Supplied records below:
(** [new cdk.App()].  The one thing the app supplies to the constructs
    instantiated below is the list of availability zones of the stack's
    environment ([stack.availabilityZones]), which the toolkit takes
    from its context. *)
Record App : Type := { context_availabilityZones : list string }.

(** The stack under construction: the paths of all constructs created
    so far, the elements in creation order, and the store of mutable
    construct objects. *)
Record Stack : Type := {
  id : string;
  props : StackProps;
  availabilityZones : list string;
  nodes : list Path;
  elements : list (Path * CfnElement);
  vpcs : gmap Path IVpc.t;
  securityGroups : gmap Path ISecurityGroup.t
}.

(** [new cdk.Stack(scope, id, props)] *)
Definition Stack_new (scope : App) (id : string) (props : StackProps) : Stack :=
  {| id := id; props := props;
     availabilityZones := context_availabilityZones scope;
     nodes := []; elements := []; vpcs := ∅; securityGroups := ∅ |}.

(** Construction code: it reads and extends the stack, or throws. *)
Definition M (A : Type) : Type := Stack → Result (A * Stack).

#[global] Instance M_ret : MRet M := λ A a s, Ok (a, s).

#[global] Instance M_bind : MBind M := λ A B f m s,
  match m s with
  | Ok (a, s') => f a s'
  | Throw msg => Throw msg
  end.

Definition throw {A} (msg : string) : M A := λ _, Throw msg.

Definition gets {A} (f : Stack → A) : M A := λ s, Ok (f s, s).

Definition modify (f : Stack → Stack) : M unit := λ s, Ok ((), f s).

Definition liftR {A} (r : Result A) : M A := λ s,
  match r with
  | Ok a => Ok (a, s)
  | Throw msg => Throw msg
  end.

(** [new Construct(scope, id)]: two constructs of one scope cannot
    share an id. *)
Definition addChild (scope : Path) (childName : string) : M Path := λ s,
  let p := (scope ++ [childName])%list in
  if bool_decide (p ∈ nodes s)
  then Throw ("There is already a Construct with name '" +:+ childName +:+ "'")
  else Ok (p, {| id := id s; props := props s;
                 availabilityZones := availabilityZones s;
                 nodes := (nodes s ++ [p])%list; elements := elements s;
                 vpcs := vpcs s; securityGroups := securityGroups s |}).

Definition pushElement (p : Path) (e : CfnElement) (s : Stack) : Stack :=
  {| id := id s; props := props s;
     availabilityZones := availabilityZones s;
     nodes := nodes s; elements := (elements s ++ [(p, e)])%list;
     vpcs := vpcs s; securityGroups := securityGroups s |}.

(** [new CfnXxx(scope, id, props)] *)
Definition addElement (scope : Path) (id : string) (e : CfnElement) : M Path :=
  p ← addChild scope id;
  modify (pushElement p e);;
  mret p.

Definition setVpc (p : Path) (v : IVpc.t) (s : Stack) : Stack :=
  {| id := id s; props := props s;
     availabilityZones := availabilityZones s;
     nodes := nodes s; elements := elements s;
     vpcs := <[p := v]> (vpcs s); securityGroups := securityGroups s |}.

Definition setSecurityGroup (p : Path) (g : ISecurityGroup.t) (s : Stack) : Stack :=
  {| id := id s; props := props s;
     availabilityZones := availabilityZones s;
     nodes := nodes s; elements := elements s;
     vpcs := vpcs s; securityGroups := <[p := g]> (securityGroups s) |}.

(** Dereferencing a construct object. *)
Definition getVpc (p : Path) : M IVpc.t := λ s,
  match vpcs s !! p with
  | Some v => Ok (v, s)
  | None => Throw "not a Vpc"
  end.

Definition getSecurityGroup (p : Path) : M ISecurityGroup.t := λ s,
  match securityGroups s !! p with
  | Some g => Ok (g, s)
  | None => Throw "not a SecurityGroup"
  end.

(** [construct.node.path] *)
Definition nodePath (p : Path) : M string :=
  gets (λ s, NetworkUtils.join "/" (id s :: p)).

(** [new cdk.CfnOutput(scope, id, { value })] *)
Definition CfnOutput (scope : Path) (id : string) (value : Value) : M Path :=
  addElement scope id (CFN_Output value).

(** *** Synthesis

    [app.synth()] renders every element of the stack, in creation
    order; a lazy property is produced from the final state of the
    construct that owns it. *)

Definition Template : Type := list (Path * CfnElement).

Definition resolveElement (s : Stack) (e : CfnElement) : Result CfnElement :=
  match e with
  | AWS_EC2_SecurityGroup p =>
      let produce {A} (f : ISecurityGroup.t → A) (l : Lazy A) : Result A :=
        match l with
        | Resolved a => Ok a
        | Produce owner =>
            match securityGroups s !! owner with
            | Some g => Ok (f g)
            | None => Throw "unresolved token"
            end
        end in
      match produce ISecurityGroup.directIngressRules (CfnSecurityGroupProps.securityGroupIngress p),
            produce ISecurityGroup.directEgressRules (CfnSecurityGroupProps.securityGroupEgress p) with
      | Ok ing, Ok eg =>
          Ok (AWS_EC2_SecurityGroup
                {| CfnSecurityGroupProps.groupName := CfnSecurityGroupProps.groupName p;
                   CfnSecurityGroupProps.groupDescription := CfnSecurityGroupProps.groupDescription p;
                   CfnSecurityGroupProps.vpcId := CfnSecurityGroupProps.vpcId p;
                   CfnSecurityGroupProps.securityGroupIngress := Resolved ing;
                   CfnSecurityGroupProps.securityGroupEgress := Resolved eg |})
      | Throw msg, _ | _, Throw msg => Throw msg
      end
  | _ => Ok e
  end.

Fixpoint resolveAll (s : Stack) (l : list (Path * CfnElement)) : Result Template :=
  match l with
  | [] => Ok []
  | (p, e) :: rest =>
      match resolveElement s e, resolveAll s rest with
      | Ok e', Ok rest' => Ok ((p, e') :: rest')
      | Throw msg, _ | _, Throw msg => Throw msg
      end
  end.

Definition synth (s : Stack) : Result Template := resolveAll s (elements s).

End cdk.

(** ** Identity constructs *)

Module iam.

Record Role_t : Type := { roleName : Value; roleArn : Value }.

Record CfnInstanceProfile_t : Type := { ref : Value; attrArn : Value }.

Definition ServicePrincipal (service : string) : string := service.

(** [new iam.Role(scope, id, { assumedBy })] *)
Definition Role (scope : Path) (id : string) (assumedBy : string) : cdk.M Role_t :=
  this ← cdk.addChild scope id;
  role ← cdk.addElement this "Resource" (AWS_IAM_Role assumedBy);
  mret {| roleName := Ref role; roleArn := GetAtt role "Arn" |}.

(** [new iam.CfnInstanceProfile(scope, id, { roles })] *)
Definition CfnInstanceProfile (scope : Path) (id : string) (roles : list Value)
  : cdk.M CfnInstanceProfile_t :=
  this ← cdk.addElement scope id (AWS_IAM_InstanceProfile roles);
  mret {| ref := Ref this; attrArn := GetAtt this "Arn" |}.

End iam.

(** ** Network and compute constructs *)

Module ec2.

Inductive SubnetType : Type := PUBLIC | PRIVATE | ISOLATED.

#[global] Instance SubnetType_eq_dec : EqDecision SubnetType.
Proof. solve_decision. Defined.

(** The declaration gives every subnet group its type, name and mask. *)
Record SubnetConfiguration : Type := {
  subnetType : SubnetType;
  name : string;
  cidrMask : Z
}.

Record VpcProps : Type := {
  cidr : string;
  maxAzs : nat;
  subnetConfiguration : list SubnetConfiguration
}.

Record SubnetProps : Type := {
  availabilityZone : string;
  cidrBlock : string;
  vpcId : Value;
  mapPublicIpOnLaunch : option bool
}.

(** [new ec2.Subnet(scope, id, props)]: the subnet, a route table of
    its own, and their association. *)
Definition Subnet (scope : Path) (id : string) (props : SubnetProps) : cdk.M ISubnet.t :=
  this ← cdk.addChild scope id;
  subnet ← cdk.addElement this "Subnet"
    (AWS_EC2_Subnet
       {| CfnSubnetProps.vpcId := vpcId props;
          CfnSubnetProps.cidrBlock := cidrBlock props;
          CfnSubnetProps.availabilityZone := availabilityZone props;
          CfnSubnetProps.mapPublicIpOnLaunch := mapPublicIpOnLaunch props |});
  table ← cdk.addElement this "RouteTable" (AWS_EC2_RouteTable (vpcId props));
  cdk.addElement this "RouteTableAssociation"
    (AWS_EC2_SubnetRouteTableAssociation (Ref subnet) (Ref table));;
  mret {| ISubnet.node := this;
          ISubnet.subnetId := Ref subnet;
          ISubnet.availabilityZone := availabilityZone props;
          ISubnet.ipv4CidrBlock := cidrBlock props;
          ISubnet.routeTable := {| ISubnet.routeTableId := Ref table |} |}.

Definition PublicSubnet := Subnet.
Definition PrivateSubnet := Subnet.

(** [publicSubnet.addDefaultInternetRoute(gatewayId, dependency)] *)
Definition addDefaultInternetRoute (sub : ISubnet.t) (gatewayId : Value) : cdk.M unit :=
  cdk.addElement (ISubnet.node sub) "DefaultRoute"
    (AWS_EC2_Route
       {| CfnRouteProps.routeTableId := ISubnet.routeTableId (ISubnet.routeTable sub);
          CfnRouteProps.destinationCidrBlock := "0.0.0.0/0";
          CfnRouteProps.gatewayId := Some gatewayId;
          CfnRouteProps.natGatewayId := None;
          CfnRouteProps.carrierGatewayId := None |});;
  mret ().

(** [publicSubnet.addNatGateway()] *)
Definition addNatGateway (sub : ISubnet.t) : cdk.M Value :=
  eip ← cdk.addElement (ISubnet.node sub) "EIP" (AWS_EC2_EIP "vpc");
  ngw ← cdk.addElement (ISubnet.node sub) "NATGateway"
    (AWS_EC2_NatGateway (ISubnet.subnetId sub) (GetAtt eip "AllocationId"));
  mret (Ref ngw).

(** [subnet.addRoute('DefaultRoute', { routerType: NAT_GATEWAY, routerId })] *)
Definition addDefaultNatRoute (sub : ISubnet.t) (natGatewayId : Value) : cdk.M unit :=
  cdk.addElement (ISubnet.node sub) "DefaultRoute"
    (AWS_EC2_Route
       {| CfnRouteProps.routeTableId := ISubnet.routeTableId (ISubnet.routeTable sub);
          CfnRouteProps.destinationCidrBlock := "0.0.0.0/0";
          CfnRouteProps.gatewayId := None;
          CfnRouteProps.natGatewayId := Some natGatewayId;
          CfnRouteProps.carrierGatewayId := None |});;
  mret ().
End of Supplied records.
▸ **What you should do**:
From the first line of the data through the line with "(** [new cdk.Stack(scope, id, props)] *)", quote each line exactly and add nothing else.

▸ **Answer area**:
(** [new cdk.App()].  The one thing the app supplies to the constructs
    instantiated below is the list of availability zones of the stack's
    environment ([stack.availabilityZones]), which the toolkit takes
    from its context. *)
Record App : Type := { context_availabilityZones : list string }.

(** The stack under construction: the paths of all constructs created
    so far, the elements in creation order, and the store of mutable
    construct objects. *)
Record Stack : Type := {
  id : string;
  props : StackProps;
  availabilityZones : list string;
  nodes : list Path;
  elements : list (Path * CfnElement);
  vpcs : gmap Path IVpc.t;
  securityGroups : gmap Path ISecurityGroup.t
}.

(** [new cdk.Stack(scope, id, props)] *)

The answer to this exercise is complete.